Adapted from the novel by Boris and Arkady Strugatsky (the same duo behind the source text for Tarkovsky’s Stalker), Aleksey German’s magnum opus was some 15 years in production. Set on a planet identical to earth, albeit one 800 years culturally behind, it’s effectively the Middle Ages, the Renaissance having been suppressed by a ruling nobility. So it’s a medieval sci-fi, of sorts, despite said description barely beginning to cover the sensory overload German inflicts on his audience. Every corner of the frame is bursting with life, the viewer plunged into the muddy mire of a graphically realised world, while German’s camera staggers through in perpetual motion. Don’t let the fact that it’s a three-hour, black and white Russian film put you off, this is a breathtaking cinematic vision; a nightmarish descent into a feudal quagmire of social malaise and fascist brutality.

Succession (2018-)

Director: Various

The second work on our list to take its inspiration from King Lear is this caustically funny HBO series from The Thick of It (2005-2009) scribe, Jesse Armstrong.
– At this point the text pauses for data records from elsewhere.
(* ===== verification/Cas20Tokens.v ===== *)
(** * Cas20Tokens: the ledger survives every call

    The walk of [Cas20Keeps] through the tables of a token, the two variants and
    the factory, up to [execute]. *)

From stdpp Require Import base tactics numbers option list gmap strings.
From Stdlib Require Import ZArith Lia Bool.
From S2P Require Import Prelude.
From S2P Require Import Cas20Sigs.
From S2P Require Import Cas20Frame.
From S2P Require Import Cas20Meta.
From S2P Require Import Cas20Abi.
From S2P Require Import Cas20Storage.
From S2P Require Import Cas20Policy.
From S2P Require Import Cas20Token.
From S2P Require Import Cas20Asset.
From S2P Require Import Cas20Factory.
From S2P Require Import Cas20Sound.
From S2P Require Import Cas20Calls.
From S2P Require Import Cas20Ledger.
From S2P Require Import Cas20Keeps.

(** ** What the decoders answer *)

(** Calldata: bytes, as many as a [usize] counts. *)
Definition calldata_ok (b : bytes) : Prop := Forall byte_ok b ∧ zlen b < 2 ^ 64.

Section Decoded.
Context (args : bytes) (Hargs : calldata_ok args).

Lemma read_word_range i w : read_word args i = Done w → 0 <= w < 2 ^ 256.
Proof using Hargs.
  destruct Hargs as [Hb _]. unfold read_word. case_if; [done|]. rewrite bind_Done. intros (x & Hx & [= <-]).
  pose proof (slice_length _ _ _ _ Hx) as Hl. apply (slice_bytes _ Hb) in Hx.
  pose proof (be_decode_bound x Hx) as Hd. replace (zlen x) with 32 in Hd by lia. exact Hd.
Qed.
Lemma read_word_ok i w : read_word args i = Done w → word_ok w.
Proof using Hargs. apply read_word_range. Qed.
Lemma read_address_range i x : read_address args i = Done x → account_ok x.
Proof using Hargs.
  unfold read_address. rewrite bind_Done. intros (w & Hw%read_word_range & Hx).
  apply ok_or_Done in Hx. unfold address_from_word, word_fits_in in Hx. revert Hx. case_if; [|done].
  intros [= <-]. split_tests. unfold account_ok. change (256 ^ 20) with (2 ^ 160) in *. lia.
Qed.
Lemma read_u256_nonneg i w : read_u256 args i = Done w → 0 <= w.
Proof using Hargs. intros ?%read_word_range. lia. Qed.
Lemma read_string_length i b : read_string_bytes args i = Done b → zlen b < 2 ^ 64.
Proof using Hargs.
  destruct Hargs as [Hb Hlen]. unfold read_string_bytes. rewrite bind_Done.
  intros (off & Hoff%word_u64_nonneg & H); [|done]. revert H. case_if; [done|]. rewrite bind_Done.
  intros (n & Hn & H). revert H. case_if; [done|]. intros H. pose proof (slice_length _ _ _ _ H).
  apply slice_Done in H as (? & ? & _). lia.
Qed.
Lemma read_string_calldata i b : read_string_bytes args i = Done b → calldata_ok b.
Proof using Hargs.
  intros Hb. split; [|by eapply read_string_length]. destruct Hargs as [? _]. by eapply read_string_bytes_ok.
Qed.
Lemma read_bytes_array_calldata i calls x : read_bytes_array args i = Done calls → x ∈ calls → calldata_ok x.
Proof using Hargs.
  intros Hc Hin. destruct Hargs as [Hb Hlen]. split; [by eapply read_bytes_array_ok|].
  revert Hc. unfold read_bytes_array. rewrite bind_Done. intros ([p n] & Hp & Hc).
  destruct (collect_elem _ _ _ _ Hc Hin) as [j Hj]. revert Hj. unfold read_bytes_elem. rewrite bind_Done.
  intros (off & _ & Hj). revert Hj. case_if; [done|]. rewrite bind_Done.
  intros (m & _ & Hj). revert Hj. case_if; [done|]. intros Hj. pose proof (slice_length _ _ _ _ Hj).
  apply slice_Done in Hj as (? & ? & _). lia.
Qed.
Lemma read_word_array_nonneg i ws w : read_word_array args i = Done ws → w ∈ ws → 0 <= w.
Proof using Hargs.
  intros Hc Hin. destruct Hargs as [Hb Hlen]. revert Hc. unfold read_word_array. rewrite bind_Done.
  intros ([p n] & Hp & Hc). destruct (collect_elem _ _ _ _ Hc Hin) as [j Hj]. revert Hj. cbn zeta. rewrite bind_Done.
  intros (x & Hx & [= <-]). apply (slice_bytes _ Hb) in Hx. by apply be_decode_bound.
Qed.
Lemma address_of_recipient w x : 0 <= w → ok_or (address_from_word w) revert = Done x → account_ok x.
Proof.
  intros Hw Hx%ok_or_Done. unfold address_from_word, word_fits_in in Hx. revert Hx. case_if; [|done].
  intros [= <-]. split_tests. unfold account_ok. change (256 ^ 20) with (2 ^ 160) in *. lia.
Qed.
Lemma read_role_account_role ra : read_role_account args = Done ra → word_ok ra.1.
Proof using Hargs.
  unfold read_role_account. rewrite bind_Done. intros (role & Hr & Ha). apply bind_Done in Ha as (x & _ & [= <-]).
  by eapply read_word_range.
Qed.
Lemma read_role_account_range ra : read_role_account args = Done ra → account_ok ra.2.
Proof using Hargs.
  unfold read_role_account. rewrite bind_Done. intros (role & _ & Ha). apply bind_Done in Ha as (x & Hx & [= <-]).
  by eapply read_address_range.
Qed.
Lemma read_to_amount_memo_range to amount memo :
  read_to_amount_memo args = Done (to, amount, memo) → account_ok to ∧ 0 <= amount.
Proof using Hargs.
  unfold read_to_amount_memo. rewrite bind_Done. intros (x & Hx & Ha). apply bind_Done in Ha as (v & Hv & Ha).
  apply bind_Done in Ha as (m & _ & [= <- <- <-]). split; [by eapply read_address_range|by eapply read_u256_nonneg].
Qed.
Lemma read_to_amount_memo_to to amount memo : read_to_amount_memo args = Done (to, amount, memo) → account_ok to.
Proof using Hargs. by intros []%read_to_amount_memo_range. Qed.
Lemma read_to_amount_memo_amount to amount memo : read_to_amount_memo args = Done (to, amount, memo) → 0 <= amount.
Proof using Hargs. by intros []%read_to_amount_memo_range. Qed.
Lemma args_of_calldata : calldata_ok (args_of args).
Proof using Hargs.
  destruct Hargs. split; [by apply Forall_drop|]. unfold args_of, zlen in *. rewrite length_drop. lia.
Qed.
End Decoded.
#[export] Hint Resolve read_word_ok read_address_range read_u256_nonneg read_string_length read_string_calldata
  read_to_amount_memo_to read_to_amount_memo_amount read_bytes_array_calldata read_role_account_role read_role_account_range args_of_calldata : keeps.

(** ** The tables of a token *)

Section Tables.
Context `{K : Keccak} `{G : StorageGas} `{H : Cas20Host} `{Ec : Ecrecover}.
Context {a : Z} {free : tag → Prop} {P : Token → Prop} {Inv : World → Prop} `{TI : !TokenInvariant a free P Inv}.
Context (depth : nat).
Notation keeps := (keeps Inv).
#[local] Hint Resolve inv_self inv_caller : keeps.

Definition keeps_table (t : option (prog bytes)) : Prop := from_option keeps True t.
Lemma keeps_table_if (b : bool) p t : keeps p → keeps_table t → keeps_table (if b then Some p else t).
Proof. by destruct b. Qed.
Lemma keeps_first_table ts : Forall keeps_table ts → keeps (first_table ts).
Proof. induction 1 as [|[p|] ts Ht _ IH]; cbn [first_table]; [apply keeps_throw|exact Ht|exact IH]. Qed.

Section Self.
Context (self : Token) (HP : P self).
Context (args : bytes) (Hargs : calldata_ok args).

Ltac keep_op := unfold returns_nothing, at_of, msg_sender, emit, emit_memo, read_string_arg, read_bytes_arg in *; rewrite ?(inv_self self HP); keep.
Ltac keep_table := repeat (apply keeps_table_if; [keep_op|]); exact I.
(** The closed form is monotone in the mantissa. *)
Lemma round_pair_mono (p q : positive) (e : Z) :
  (p <= q)%positive ->
  pair_le (round_pair prec emax p e) (round_pair prec emax q e).
Proof.
  intros Hpq.
  assert (Hz : Zpos p <= Zpos q) by (apply Pos2Z.pos_le_pos; assumption).
  pose proof (digits_mono p q Hpq) as Hd.
  pose proof (round_pair_M1_bounds p e) as HMp.
  pose proof (round_pair_M1_bounds q e) as HMq.
  pose proof (shifted_lt q e) as HSq.
  pose proof
    (rounded_bounds
       (shifted
          (Zpos q
           * 2 ^ (e - Z.min e (fexp prec emax (Zpos (digits2_pos q) + e))))
          (fexp prec emax (Zpos (digits2_pos q) + e)
           - Z.min e (fexp prec emax (Zpos (digits2_pos q) + e))))) as HRq.
  unfold round_pair. cbv zeta in *.
  set (Ep := fexp prec emax (Zpos (digits2_pos p) + e)) in *.
  set (Eq := fexp prec emax (Zpos (digits2_pos q) + e)) in *.
  assert (HE : Ep <= Eq) by (apply fexp_mono; lia).
  assert (Hpow : 0 < 2 ^ prec) by (apply Z.pow_pos_nonneg; lia).
  assert (Hpow1 : 0 < 2 ^ (prec - 1)) by (apply Z.pow_pos_nonneg; lia).
  assert (Hpow2 : 2 ^ (prec - 1) < 2 ^ prec) by (apply Z.pow_lt_mono_r; lia).
  destruct (Z.eq_dec Ep Eq) as [Heq|Hne].
  - (* same exponent: the same shift, and rounding is monotone *)
    rewrite <- Heq in *.
    set (ez := Z.min e Ep) in *.
    assert (Hmono :
      rounded (shifted (Zpos p * 2 ^ (e - ez)) (Ep - ez))
      <= rounded (shifted (Zpos q * 2 ^ (e - ez)) (Ep - ez))).
    { assert (H2 : 0 < 2 ^ (e - ez)) by (apply Z.pow_pos_nonneg; lia).
      apply rounded_mono. unfold shifted. apply shr_iter_mono.
      - cbn [exact shr_m]. lia.
      - cbn [exact shr_m]. lia.
      - unfold code. cbn [exact shr_m shr_r shr_s b2z].
        assert (Zpos p * 2 ^ (e - ez) <= Zpos q * 2 ^ (e - ez))
          by (apply Z.mul_le_mono_nonneg_r; lia).
        lia. }
    set (M1p := rounded (shifted (Zpos p * 2 ^ (e - ez)) (Ep - ez))) in *.
    set (M1q := rounded (shifted (Zpos q * 2 ^ (e - ez)) (Ep - ez))) in *.
    unfold pair_le.
    destruct (Z.ltb_spec M1p (2 ^ prec)), (Z.ltb_spec M1q (2 ^ prec));
      cbn [fst snd]; lia.
  - (* a larger exponent: the larger mantissa is a full one *)
    assert (HEq : Eq = Zpos (digits2_pos q) + e - prec).
    { pose proof (fexp_ge_emin (Zpos (digits2_pos p) + e)) as H1. fold Ep in H1.
      unfold Eq, fexp in *. lia. }
    set (ezq := Z.min e Eq) in *.
    assert (Hfull : 2 ^ (prec - 1)
                    <= shr_m (shifted (Zpos q * 2 ^ (e - ezq)) (Eq - ezq))).
    { assert (H2 : 0 < 2 ^ (e - ezq)) by (apply Z.pow_pos_nonneg; lia).
      assert (H3 : 0 < 2 ^ (Eq - ezq)) by (apply Z.pow_pos_nonneg; lia).
      rewrite shifted_m by lia. rewrite Z.max_r by lia.
      apply Z.div_le_lower_bound; [lia|].
      pose proof (digits_bounds q) as [Hl _].
      apply Z.le_trans with (2 ^ (Zpos (digits2_pos q) - 1) * 2 ^ (e - ezq)).
      - rewrite Z.mul_comm. rewrite <- !Z.pow_add_r by lia.
        apply Z.pow_le_mono_r; lia.
      - apply Z.mul_le_mono_nonneg_r; lia. }
    set (M1p := rounded (shifted (Zpos p * 2 ^ (e - Z.min e Ep))
                           (Ep - Z.min e Ep))) in *.
    set (M1q := rounded (shifted (Zpos q * 2 ^ (e - ezq)) (Eq - ezq))) in *.
    unfold pair_le.
    destruct (Z.ltb_spec M1p (2 ^ prec)), (Z.ltb_spec M1q (2 ^ prec));
      cbn [fst snd]; lia.
Qed.

(** The order of two results follows the order of their pairs. *)
Lemma finish_ltb_false (a b : Z * Z) :
  pair_le a b ->
  SFltb (finish prec emax false b) (finish prec emax false a) = false.
Proof.
  destruct a as [ma ea], b as [mb eb]. unfold pair_le, finish, SFltb.
  cbn [fst snd]. intros (Ha & Hb & H).
  destruct ma as [|ma|ma]; [| |lia].
  - destruct mb as [|mb|mb]; [reflexivity| |lia].
    destruct (eb <=? emax - prec); reflexivity.
  - destruct mb as [|mb|mb]; [lia| |lia].
    destruct (Z.leb_spec eb (emax - prec)) as [Hb1|Hb1];
      [|destruct (ea <=? emax - prec); reflexivity].
    destruct (Z.leb_spec ea (emax - prec)) as [Ha1|Ha1]; [|lia].
    cbn [SFcompare].
    destruct H as [H|[[H1 H2]|[H1 H2]]]; [lia| |].
    + rewrite (proj2 (Z.compare_gt_iff eb ea)) by lia. reflexivity.
    + subst eb. rewrite Z.compare_refl.
      change (Pos.compare_cont Eq mb ma) with (Pos.compare mb ma).
      destruct (mb ?= ma)%positive eqn:C; try reflexivity.
      apply Pos.compare_lt_iff in C. apply Pos2Z.pos_lt_pos in C. lia.
Qed.

Lemma binary_round_mono (p q : positive) (e : Z) :
  (p <= q)%positive ->
  SFltb (binary_round prec emax false q e) (binary_round prec emax false p e)
  = false.
Proof.
  intros H. rewrite !binary_round_spec.
  apply finish_ltb_false. now apply round_pair_mono.
Qed.

Lemma finish_ltb_false_neg (a b : Z * Z) :
  pair_le a b ->
  SFltb (finish prec emax true a) (finish prec emax true b) = false.
Proof.
  destruct a as [ma ea], b as [mb eb]. unfold pair_le, finish, SFltb.
  cbn [fst snd]. intros (Ha & Hb & H).
  destruct ma as [|ma|ma]; [| |lia].
  - destruct mb as [|mb|mb]; [reflexivity| |lia].
    destruct (eb <=? emax - prec); reflexivity.
  - destruct mb as [|mb|mb]; [lia| |lia].
    destruct (Z.leb_spec eb (emax - prec)) as [Hb1|Hb1];
      [|destruct (ea <=? emax - prec); reflexivity].
    destruct (Z.leb_spec ea (emax - prec)) as [Ha1|Ha1]; [|lia].
    cbn [SFcompare].
    destruct H as [H|[[H1 H2]|[H1 H2]]]; [lia| |].
    + rewrite (proj2 (Z.compare_lt_iff ea eb)) by lia. reflexivity.
    + subst eb. rewrite Z.compare_refl.
      change (Pos.compare_cont Eq ma mb) with (Pos.compare ma mb).
      destruct (ma ?= mb)%positive eqn:C; try reflexivity.
      apply Pos.compare_gt_iff in C. apply Pos2Z.pos_lt_pos in C. lia.
Qed.

Lemma finish_mixed_ltb_false (a b : Z * Z) :
  SFltb (finish prec emax false a) (finish prec emax true b) = false.
Proof.
  unfold finish, SFltb.
  destruct (fst a), (fst b); try reflexivity;
    try destruct (snd a <=? emax - prec);
    try destruct (snd b <=? emax - prec); reflexivity.
Qed.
If you watched Game of Thrones for the political intrigue and ruthless backstabbing, you’re on to a winner here. Brian Cox’s corporate bigwig Logan Roy is retiring, ceding control of his business empire to his eldest son, or so his eldest son thinks. Soon the vultures are circling; an ever-expanding family closing in, ready to pick at the flesh of what they see as their wounded, enfeebled bear of a patriarch. Amoral, unsympathetic and venom-tongued — it’s hard not to read the Roy dynasty as proxies for the Trumps and Kushners of this world. Fierce stuff. Roll on season two.